Urban League of Greater Madison President Ruben Anthony Jr. stands outside the organization’s offices before announcing a $5 million program to help boost Black home ownership in economically distressed census tracks in the city. Shamane Mills/WPR
The city of Madison and Urban League of Greater Madison recently announced a $5 million program that will increase Black homeownership in Dane County, Wisconsin. With the new funding, families will be able to buy homes with no down payment and interest-only loans for seven years.

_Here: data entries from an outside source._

Lemma k_reschedule_sys k ids k' :
  sys_wf (k_sys k) → k_reschedule k = Ret (ids, k') →
  sys_wf (k_sys k') ∧ k_contexts k' = k_contexts k ∧
  ids = (current_id (k_sched k), current_id (k_sched k')) ∧
  abstract (k_sched k') = abs_reschedule (abstract (k_sched k)).
Proof.
  intros Hwf H. unfold k_reschedule in H. pose proof Hwf as (Hs & Hids & Huse & Hlen).
  destruct (reschedule_spec cleanup_dead_task (k_sched k) k Hs) as (s1 & Hs1 & Habs & _ & Heq).
  rewrite Heq in H. destruct (reap cleanup_dead_task (k_sched k) k) as [k1|] eqn:Er; simplify_eq/=.
  destruct (reap_reschedule_wf (k_sched k) (k_ids k) s1) as (ids1 & Hreap & Hids1 & Huse1); [done..|].
  assert (k_contexts k1 = k_contexts k ∧ k_ids k1 = ids1) as [Hc Hi].
  { unfold reap in *. destruct (current (k_sched k)) as [c|]; [|by simplify_eq].
    destruct (t_state c); [by simplify_eq..|].
    apply cleanup_dead_task_sys in Er as (_ & -> & ->). by unfold free_id in *; simplify_eq. }
  unfold k_sys, sys_wf. simpl. rewrite Hc, Hi. done.
Qed.

(** Every task but a dead current one is still known after a reschedule. *)
Lemma reschedule_keeps s s' id :
  sched_wf s → abstract s' = abs_reschedule (abstract s) → id ∈ all_ids s →
  (∀ c, current s = Some c → t_state c = Dead → t_id c ≠ id) → id ∈ all_ids s'.
Proof.
  intros Hwf Habs Hin Hdead.
  assert (Hall : ∀ x, all_ids x = t_id <$> ((abstract x).1.1 ++ (abstract x).2 ++ option_list (abstract x).1.2))
    by done.
  rewrite Hall, Habs. unfold all_ids, all_tasks in Hin. fold (ready s) in Hin.
  unfold abstract. cbn [abs_reschedule]. destruct (current s) as [c|] eqn:Ec.
  2: { destruct (run_head (ready s) (blocked s)) as [[l cur] bl] eqn:E. simpl.
       rewrite (run_head_ids _ _ _ _ _ E). by rewrite app_nil_r in Hin. }
  simpl option_list in Hin. destruct (t_state c) eqn:Est.
  - by destruct (wf_current s Hwf c Ec).
  - destruct (ready s) as [|t l]; simpl; [done|]. rewrite fmap_app, (enqueue_Permutation _ l).
    rewrite !fmap_app in Hin |- *. set_solver.
  - destruct (run_head (ready s) (blocked s ++ [c])) as [[l cur] bl] eqn:E. simpl.
    by rewrite (run_head_ids _ _ _ _ _ E).
  - destruct (run_head (ready s) (blocked s)) as [[l cur] bl] eqn:E. simpl.
    rewrite (run_head_ids _ _ _ _ _ E). rewrite !fmap_app in Hin |- *.
    specialize (Hdead c eq_refl Est). set_solver.
Qed.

In Dane County, where Madison sits, roughly 6 percent of the population is Black and yet the incarcerated population is around 50 percent Black. Homeownership is critical to reversing the tide because most Americans build wealth through their homes. Black homeownership has always lagged and since the Housing Act of 1968, there’s been virtually no increase in that area. The Urban League in Madison is trying to confront the problem through the purchase and renovation of up to 17 homes in south Madison and other lower income communities. The organization will sell the homes to eligible buyers who earn between $50,000 and $120,000.

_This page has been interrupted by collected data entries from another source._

Lemma create_region_mail owner size : keeps_mail (create_region owner size).
Proof.
  apply keeps_mail_bind. { apply keeps_mail_pure. intros k r k'. unfold lift_outcome. by destruct (checked_add64 _ _); intros; simplify_eq. }
  intros up. apply keeps_mail_get. intros k r k' E. unfold cmd_bind, ok_or, lift_outcome, put_state in E.
  destruct (k_frames k) as [a|]; [|by simplify_eq]. destruct (allocate_frame a) as [[[f|] a']|]; [|by simplify_eq|done].
  destruct (alloc_more _ _) as [[[u|e] k1]|] eqn:Em; [|apply alloc_more_mail in Em; by simplify_eq|done].
  apply alloc_more_mail in Em as [Hm Hc]. unfold get_state, ret in E. destruct (checked_mul64 _ _); [|done].
  destruct (create_root _ _ _ _) as [[c t]|]; [|done]. by simplify_eq.
Qed.

Lemma grant_access_mail region granter grantee cap : keeps_mail (grant_access region granter grantee cap).
Proof.
  intros k r k' E. unfold grant_access, cmd_bind, check_cap, get_state, ok_or, lift_outcome, put_state, ret in E.
  destruct (validate _ _ _ _); [|by simplify_eq]. destruct (k_regions k !! region); [|by simplify_eq].
  destruct (create_root _ _ _ _) as [[c t]|]; by simplify_eq.
Qed.

Lemma ipc_step_fifo t k ins outs k' q :
  channels_wf k → k_mailboxes k !! t = Some q → ipc_step t k ins outs k' →
  channels_wf k' ∧ fifo_move t q ins outs k'.
Proof.
  intros Hch Hq Hstep.
  assert (Hkeep : ∀ k1, k_channels k1 = k_channels k → channels_wf k1)
    by (intros k1 E; unfold channels_wf; by rewrite E).
  destruct Hstep as
    [free sender recipient ty payload ct rt cap id k' H|free sender recipient ty payload ct rt cap e k' H
    |t' m k' H|name sender payload cap n k' ch H Hname|name sender payload cap e k' H|name id k' H
    |name task cap r k' H|name task r k' H|free sender id payload cap r k' H
    |free sender recipient payload cap timeout id k' H|free sender recipient payload cap timeout e k' H
    |id m k' H|pf free|owner size r k' H|region granter grantee cap r k' H|t' Hne|t' Hne].
  - destruct (send_fifo t _ _ _ _ _ _ _ _ _ _ _ q H Hq). auto.
  - destruct (send_fifo t _ _ _ _ _ _ _ _ _ _ _ q H Hq). auto.
  - destruct (receive_fifo t _ _ _ _ q H Hq). auto.
  - destruct (publish_fifo t _ _ _ _ _ _ _ _ q Hch H Hname Hq). auto.
  - rewrite publish_eq in H. destruct (validate _ _ _ _); [destruct (k_channels k !! name)|]; simplify_eq;
      (split; [done|by apply (fifo_same t q k')]).
  - unfold create in H. simplify_eq. split; [|by apply (fifo_same t q k)].
    by apply (insert_channel_wf (set_next_channel k _)); [|constructor].
  - destruct (subscribe_wf _ _ _ _ _ _ Hch H) as [? E]. split; [done|].
    apply (fifo_same t q k); [done|by rewrite E].
  - destruct (unsubscribe_wf _ _ _ _ _ Hch H) as [? E]. split; [done|].
    apply (fifo_same t q k); [done|by rewrite E].
  - unfold reply, cmd_bind, get_state, ok_or, put_state in H. destruct (k_pending k !! id);
      simplify_eq; [|split; [done|by apply (fifo_same t q k')]].
    split; [|apply (fifo_same t q k); by destruct free]. by destruct free.
  - destruct (request_fifo t _ _ _ _ _ _ _ _ _ q H Hq). auto.
  - destruct (request_fifo t _ _ _ _ _ _ _ _ _ q H Hq). auto.
  - unfold collect_reply in H. simplify_eq. split; [done|by apply (fifo_same t q k)].
  - destruct (check_timeouts_mail pf free k) as [Em Ec]. split; [by apply Hkeep|].
    apply (fifo_same t q k); [done|by rewrite Em].
  - destruct (create_region_mail _ _ _ _ _ H) as [Em Ec]. split; [by apply Hkeep|]. apply (fifo_same t q k); [done|by rewrite Em].
  - destruct (grant_access_mail _ _ _ _ _ _ _ H) as [Em Ec]. split; [by apply Hkeep|]. apply (fifo_same t q k); [done|by rewrite Em].
  - split; [done|]. apply (fifo_same t q k); [done|]. simpl. by rewrite lookup_insert_ne.
  - split; [done|]. apply (fifo_same t q k); [done|]. simpl. by rewrite lookup_delete_ne.
Qed.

In Dane County, Black homeownership sits at 10 percent. The rate statewide is more than twice that number while the national rate is 48 percent. The effort of the Urban League is a start and it also points to the larger need to address the issue of Black homeownership. Policymakers, community leaders and Black families must all take a more serious look at the issue and develop solutions. More than anything, Black people must prioritize buying any and all land available in Black communities.